Ich habe lange überlegt, was ich im Sprechperlen-Blog zu Weihnachten schreibe. Dies ist der dritte Text. In dieser letzten Woche vor Weihnachten war so viel los, dass die Entscheidung über das Thema schwer war. Dieses Jahr ist die stade Zeit* an mir vorüber gezogen. Das bedauere ich. Denn es ist eine Zeit der Reflexion. Worum geht es an Weihnachten? Für mich lautet die Antwort:

Folge deinem Stern und setze dich für das Wohl aller ein.

Ich bin achtsam mit dem Personalpronomen „dein“ Stern. Es  könnte an dieser Stelle leicht als Ego-Nummer interpretiert werden. Was ich mit diesem Satz meine, ist das Wissen darum, dass Menschen, die wirklich überzeugt sind von dem, was sie tun, leuchten. Dieses Leuchten steckt andere an. Jeder Mensch hat besondere Fähigkeiten. Wenn es ihm gelingt, diese Fähigkeiten für das Wohl aller einzusetzen, dann kommt die Menschheit voran. Dann gibt es ein echtes Wir-Gefühl. Ja, da ist jetzt eine Menge Pathos drin. Bewusst.

Ich will an dieser Stelle ein persönliches Beispiel geben. Ich setze mich für die Klimapartnerschaft mit einem kolumbianischen Ort im Regenwald ein. Siehe mein letzter Blog. Meine Fähigkeiten sind das Zuhören, mit den Menschen reden, Abläufe organisieren und mit viel Respekt unterschiedliche Kulturen über Sprachgrenzen hinweg zum gemeinsamen Arbeiten bewegen.

Vergangene Woche habe ich für mein ehrenamtliches Engagement viel Gegenwind von einem Lokaljournalisten bekommen. Zunächst stellte er in zwei Artikeln die Sinnhaftigkeit des gesamten Klimaprojektes in Frage, weil ich und auch die Ingenieure nach Kolumbien fliegen. Das ist schlecht für meinen CO2 Fußabdruck. Das weiß ich. Ich gleiche die Flüge bei atmosfair aus. Und ich habe auch die bewusste Entscheidung getroffen, mich am anderen Ende der Welt zu engagieren. Solche Projekte gehen nicht vom Schreibtisch aus. Die Alternative wäre: Wir lassen alles so, wie es ist.

Ich bin davon überzeugt, dass ein Bewusstseinswandel mit kleinen Schritten beginnt.
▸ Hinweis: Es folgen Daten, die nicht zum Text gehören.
(** [fields] evaluates loads from a buffer built by stores. *)
Ltac fields :=
  repeat first
    [ rewrite get_put_u16 by side | rewrite get_put_u32 by side
    | rewrite get_put_u64 by side
    | rewrite get_u16_put_u16_ne by side | rewrite get_u16_put_u32_ne by side
    | rewrite get_u32_put_u16_ne by side | rewrite get_u32_put_u32_ne by side
    | rewrite get_u32_put_u64_ne by side | rewrite get_u64_put_u32_ne by side
    | rewrite get_u64_put_u64_ne by side ].

(** ** The header *)

Lemma zlen_header_store out h : zlen (header_store out h) = zlen out.
Proof. unfold header_store. by autorewrite with zlen. Qed.

Lemma header_store_magic out h : zlen out = 32 ->
  advc_get_u32 (header_store out h) 0 = ADVC_MAGIC.
Proof. intros Hl. unfold header_store. fields. reflexivity. Qed.

(** Loading what was stored gives the header back, except [reserved], which is
    always stored as zero. *)
Lemma header_load_store out h : zlen out = 32 -> header_typed h -> reserved h = 0 ->
  header_load (header_store out h) = h.
Proof.
  intros Hl (?&?&?&?&?&?&?&?&?&?) Hr. unfold header_load, header_store. fields.
  destruct h; cbn in *. subst.
  f_equal; first [apply u16_id | apply u32_id | reflexivity]; assumption.
Qed.

Lemma header_load_typed p : header_typed (header_load p).
Proof. unfold header_typed, header_load; cbn. repeat split; apply get_u16_range || apply get_u32_range. Qed.

(** Monadic stepping: the continuation runs on the result and the state. *)
Ltac step := rewrite ?bind_seq; cbn [fst snd].

Section HeaderTheorems.
Context {B : Type}.
Implicit Types s : machine B.

Lemma validate_ok h s : header_invalid h = false -> advc_header_validate h s = (0, s).
Proof. unfold advc_header_validate. by intros ->. Qed.
Lemma validate_bad h s : header_invalid h = true ->
  advc_header_validate h s = (-1, set_errno EPROTO s).
Proof. unfold advc_header_validate. by intros ->. Qed.

Lemma encode_ok out h s : header_invalid h = false ->
  advc_header_encode out h s = ((ADVC_HEADER_SIZE, header_store out h), s).
Proof.
  intros H. unfold advc_header_encode. step. by rewrite (validate_ok _ _ H).
Qed.

Lemma invalid_reserved h : header_invalid h = false -> reserved h = 0.
Proof. unfold header_invalid. lia. Qed.

Lemma decode_valid h0 p s :
  advc_get_u32 p 0 = ADVC_MAGIC -> header_invalid (header_load p) = false ->
  advc_header_decode h0 p s = ((0, header_load p), s).
Proof.
  intros Hm Hv. unfold advc_header_decode. rewrite Hm, Z.eqb_refl. cbn [negb]. step.
  by rewrite (validate_ok _ _ Hv).
Qed.

Lemma decode_inv h0 p s r h s' :
  advc_header_decode h0 p s = ((r, h), s') ->
  m_fds s' = m_fds s /\
  (r = 0 /\ advc_get_u32 p 0 = ADVC_MAGIC /\ h = header_load p /\
     header_invalid h = false /\ s' = s \/ r = -1).
Proof.
  unfold advc_header_decode. destruct (Z.eqb_spec (advc_get_u32 p 0) ADVC_MAGIC) as [Hm|];
    cbn [negb]; step.
  - destruct (header_invalid (header_load p)) eqn:E.
    + rewrite (validate_bad _ _ E). intros [= <- <- <-]. split; [done|]. by right.
    + rewrite (validate_ok _ _ E). intros [= <- <- <-]. split; [done|]. by left.
  - intros [= <- <- <-]. split; [done|]. by right.
Qed.

End HeaderTheorems.

(** ** Descriptors attached to a record *)

Definition all_fds (l : list (option (list Z))) : list Z := concat (default [] <$> l).

Section FdTheorems.
Context {B : Type}.
Implicit Types s : machine B.

Lemma install_files_installed l s :
  installed (m_fds s) (m_fds (snd (install_files l s))) (fst (install_files l s)) /\
  (length (fst (install_files l s)) <= length l)%nat.
Proof.
  revert s. induction l as [|k l IH]; intros s; cbn [install_files].
  - split; [apply installed_nil|cbn; lia].
  - step. destruct (install_fd_spec (FdInfo true k) s) as [(m' & Hm & Hf)|(_ & Hm)]; rewrite Hm; step.
    + cbn. rewrite Hf. split; [apply installed_nil|lia].
    + destruct (Z.ltb_spec (lowest_free (m_fds s)) 0) as [?|_];
        [pose proof (lowest_free_nonneg (m_fds s)); lia|]. step.
      set (s1 := set_fds _ _). destruct (IH s1) as [I Hl].
      cbn. split; [|lia]. apply (installed_app _ (m_fds s1) _ [_]); [apply installed_one|done].
Qed.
Sonntagmorgens auch bei Regen mit dem Fahrrad zum Bäcker fahren, genauso wie die erste Flussturbine im Dorf der Ureinwohner in Jiri-Jiri installieren. Die Stromausbeute der Turbine werden die Ingenieure nach einem Jahr auswerten. Dann wollen wir mit den gewonnenen Erkenntnissen das Projekt auf andere Orte ausweiten.

Es wäre meines Wissens das erste Projekt, welches nicht noch besser werden kann. Mit einer Turbine anzufangen, empfinde ich als eine stimmige und nachhaltige Vorgehensweise. Ich konnte dieses Argument, wie auch viele andere nicht vorbringen. Der betreffende Journalist hat nicht mit mir gesprochen. Er stütze sich allein auf die Informationen Dritter.

Was lerne ich daraus und was können Sie daraus mitnehmen, wenn Sie mögen? Mich bringt dieser nach Kritik suchende und unausgewogene Artikel nicht davon ab, meinem Stern zu folgen. Ich werde mich weiter für das Klimaprojekt engagieren. Denn ich  habe das Gefühl, etwas Sinnhaftes zu tun. Schon im Februar startet das zweite Projekt zwischen unserer kleinen Gemeinde Schondorf und Puerto Leguízamo in Kolumbien. Es geht darum, Menschen darin auszubilden, einfache Pumpbrunnen für Trinkwasser zu bauen. Wenig Technik, großer Erfolg. Das Bundesministerium für wirtschaftliche Zusammenarbeit und Entwicklung finanziert und unterstützt mit viel Personal unsere Klimapartnerschaft und 49 weitere.

In den Ohren habe ich noch die Worte von Miguel Rubio Bravo. Er war der erste kolumbianische Bürgermeister, mit dem wir die Partnerschaft auf den Weg gebracht haben. Er sagte zu mir: „Nunca faltan los criticos.“ Es gibt immer Kritiker, egal, was Du tust. Nichts zu tun ist für mich keine Option.

Wir Sprechperlen wünschen Ihnen und Ihren Lieben segensreiche Weihnachten und ein glückliches, neues Jahr. Der nächste Blog wird im Januar erscheinen. Vielleicht kann ich die stade Zeit zwischen den Jahren nachholen.